Among 1169 women (mean age 60.2 ± 13.5 years; 71.3% menopausal), 88.1% reported urinary incontinence, 54.4% anal incontinence (AI), and 40.6% symptomatic pelvic organ prolapse (POP). The sexually inactive rate was 40.4% (472 out of 1169), mainly because of a lack of interest (353 out of 472), and 24.1% (114 out of 472) because of PFD. Based on the PISQ-IR cutoff, the sexual dysfunction rate was 24.4% (170 out of 697) among sexually active participants. Multivariate analysis identified biological factors contributing to sexual inactivity (older age, hypertension, and symptomatic POP; all p ≤ 0.05) and sexual dysfunction (dyspareunia, symptomatic POP, and AI symptoms; all p ≤ 0.05). Notably, two biological factors contribute to a lower risk of sexual dysfunction: a higher Oxford score (p = 0.029) and older age (p = 0.002).
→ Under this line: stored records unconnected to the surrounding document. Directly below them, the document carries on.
(** ** Dropping *)

(** Unlinking from a list with a header only. *)
Lemma deregister_ok w l r s :
  cancellation_ok w l -> reg_state_ w !! r = Some (Some s) -> is_Some (states w !! s) ->
  exists w', deregister_callback w s r = Some w' /\
    (exists h, states w' = states (set_registrations s h w) /\ h = first_of (filter (fun a => a <> r) (l s)) None) /\
    reg_state_ w' = reg_state_ w /\ segment (links_ w') None (filter (fun a => a <> r) (l s)) None /\
    links_ w' !! r = Some unlinked /\
    (forall a, a ∉ l s -> links_ w' !! a = links_ w !! a) /\
    (forall a, is_Some (links_ w' !! a) <-> is_Some (links_ w !! a)).
Proof.
  intros Hw Hr [c Hs]. pose proof Hw as [H1 H2 H3 H4 H5 H6 H7]. destruct (H3 s c Hs) as [Hh Hl].
  pose proof (H2 s) as Hn. apply H6 in Hr as Hin. apply list_elem_of_split in Hin as (l1 & l2 & El).
  rewrite El in *. pose proof Hl as [_ [Ha _]]%segment_app.
  destruct (unlink_neighbours _ _ _ _ Hl Hn) as (st1 & st2 & E1 & A1 & E2 & A2 & S2 & F2).
  pose proof Hn as (Hn1 & Hd & [Ha2 Hn2]%list.NoDup_cons)%list.NoDup_app.
  assert (r ∉ l1) as Ha1 by (intros ?; apply (Hd r); [done|apply list_elem_of_here]).
  rewrite list.filter_app, list.filter_cons_False, !filter_keeps by auto.
  unfold deregister_callback. rewrite Hs. cbn. rewrite Ha. cbn.
  set (wh := if bool_decide (registrations_ c = Some r) then _ else w).
  assert (links_ wh = links_ w) as Hwl by (unfold wh; by destruct (bool_decide _)).
  rewrite Hwl, E1. cbn. rewrite A1, Ha. cbn. rewrite E2. cbn. rewrite Ha in A2.
  unfold set_next at 1. rewrite A2. cbn. unfold set_prev at 1. rewrite lookup_insert_eq. cbn.
  rewrite insert_insert_eq. eexists. split; [done|]. cbn. split_and!.
  - exists (first_of (l1 ++ l2) None). split; [|done]. unfold wh.
    destruct (bool_decide_reflect (registrations_ c = Some r)) as [E|E]; rewrite Hh in E.
    + destruct l1 as [|b l1]; [done|]. cbn in E. injection E as ->. destruct Ha1. apply list_elem_of_here.
    + destruct l1 as [|b l1]; [done|]. cbn. symmetry. apply map_eq. intros s'.
      destruct (decide (s = s')) as [<-|]; [|by rewrite lookup_alter_ne].
      rewrite lookup_alter_eq, Hs. cbn. by destruct c; cbn in *; subst.
  - unfold wh. by destruct (bool_decide _).
  - apply (segment_frame st2); [done|]. intros b Hb. rewrite lookup_insert_ne; [done|]. intros <-.
    by apply elem_of_app in Hb as [?|?].
  - apply lookup_insert_eq.
  - intros a Hna. rewrite lookup_insert_ne; [by apply F2|]. intros <-. apply Hna, elem_of_app. right.
    apply list_elem_of_here.
  - intros a. rewrite lookup_insert_is_Some, (set_prev_of_dom _ _ _ _ E2), (set_next_of_dom _ _ _ _ E1).
    destruct (decide (r = a)) as [<-|]; [|tauto]. rewrite Ha. split; [by eexists|by left].
Qed.
(* ===== verification/Mutex.v ===== *)
(** The coroutine mutex (src/runtime/src/coro/mutex.cpp,
    src/runtime/include/simple/coro/mutex.h) with the cancellation of its
    waiters and the part of the scheduler that resumes them
    ([wake_up_coroutine], the last loop of [scheduler::run]).

    An awaiter is known by the number of its coroutine; it lives from
    [co_await mutex.lock()] to the end of [await_resume]. Every operation on an
    awaiter that is gone is [None]. *)

From stdpp Require Import gmap.
From S2P Require Import Prelude AwaiterList Cancellation.

(** * Data *)

(** [mutex_state], the [token_] of the awaiters, their registrations (known by
    the awaiter they belong to), and [wake_up_coroutine_]. *)
Record mutex_world := MutexWorld {
  locked_ : bool; waiters_ : queue; token_ : gmap nat token; cancel_ : cancellation; wake_ : list nat }.

Definition mutex_new : mutex_world := MutexWorld false (Queue None None ∅) ∅ no_cancellation [].

(** What [co_await mutex.lock()] does in the end: it returns, or it throws
    [coro_errors::canceled]. *)
Inductive resumed := Acquired | Canceled.

(** * Operations *)

Definition wake_up (a : nat) (w : mutex_world) : mutex_world :=
  MutexWorld (locked_ w) (waiters_ w) (token_ w) (cancel_ w) (wake_ w ++ [a]).

Definition set_waiters (q : queue) (w : mutex_world) : mutex_world :=
  MutexWorld (locked_ w) q (token_ w) (cancel_ w) (wake_ w).

Definition set_cancel (c : cancellation) (w : mutex_world) : mutex_world :=
  MutexWorld (locked_ w) (waiters_ w) (token_ w) c (wake_ w).

Definition set_locked (b : bool) (w : mutex_world) : mutex_world :=
  MutexWorld b (waiters_ w) (token_ w) (cancel_ w) (wake_ w).

Definition try_lock (w : mutex_world) (a : nat) : option (bool * mutex_world) :=
  if negb (locked_ w) then Some (true, set_locked true w)
  else q ← add_awaiter (waiters_ w) a; Some (false, set_waiters q w).

(** [mutex_awaiter::await_suspend] of a new awaiter. *)
Definition await_suspend (w : mutex_world) (a : nat) (t : token) : option (bool * mutex_world) :=
  let q := Queue (header_ (waiters_ w)) (tail_ (waiters_ w)) (<[a := unlinked]> (nodes (waiters_ w))) in
  let w := MutexWorld (locked_ w) q (<[a := t]> (token_ w)) (cancel_ w) (wake_ w) in
  if is_cancellation_requested (cancel_ w) t then Some (false, w)
  else
    '(ok, w) ← try_lock w a;
    if (ok : bool) then Some (false, w)
    else if can_be_cancelled (cancel_ w) t then
      c ← new_registration (cancel_ w) a t; Some (true, set_cancel c w)
    else Some (true, w).

(** [mutex_awaiter::await_resume] and the end of the awaiter. *)
Definition await_resume (w : mutex_world) (a : nat) : option (resumed * mutex_world) :=
  t ← token_ w !! a;
  c ← reset_registration (cancel_ w) a;
  let r := if is_cancellation_requested c t then Canceled else Acquired in
  let q := Queue (header_ (waiters_ w)) (tail_ (waiters_ w)) (delete a (nodes (waiters_ w))) in
  Some (r, MutexWorld (locked_ w) q (delete a (token_ w)) c (wake_ w)).

(** [co_await mutex.lock()] by coroutine [a] with the token [t]. *)
Definition lock (w : mutex_world) (a : nat) (t : token) : option (mutex_world * list (nat * resumed)) :=
  '(suspended, w) ← await_suspend w a t;
  if (suspended : bool) then Some (w, [])
  else '(r, w) ← await_resume w a; Some (w, [(a, r)]).

Definition unlock (w : mutex_world) : option mutex_world :=
  if negb (locked_ w) then Some w
  else
    match header_ (waiters_ w) with
    | Some a =>
        q ← remove_awaiter (waiters_ w) a;
        c ← reset_registration (cancel_ w) a;
        Some (wake_up a (set_cancel c (set_waiters q w)))
    | None => Some (set_locked false w)
    end.

(** The callback of [mutex_awaiter::await_suspend]. *)
Definition on_cancel (w : mutex_world) (a : nat) : option mutex_world :=
  q ← remove_awaiter (waiters_ w) a; Some (wake_up a (set_waiters q w)).

Fixpoint run_callbacks (w : mutex_world) (fired : list nat) : option mutex_world :=
  match fired with
  | [] => Some w
  | a :: fired => w ← on_cancel w a; run_callbacks w fired
  end.

Definition cancel (w : mutex_world) (s : nat) : option mutex_world :=
  '(c, fired) ← request_cancellation (cancel_ w) s; run_callbacks (set_cancel c w) fired.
Psychological factors such as mental health problems were associated with sexual dysfunction (p = 0.015), whereas the social factor of having a partner was strongly associated with being sexually active (p < 0.001).

Conclusions

Multiple biopsychosocial factors influence sexual activity and function in women with PFD. Approximately 2 out of 5 women were sexually inactive and a quarter were at risk of sexual dysfunction. The PISQ-IR helps health care professionals to identify women whose sexual activity or function is affected by pelvic floor symptoms.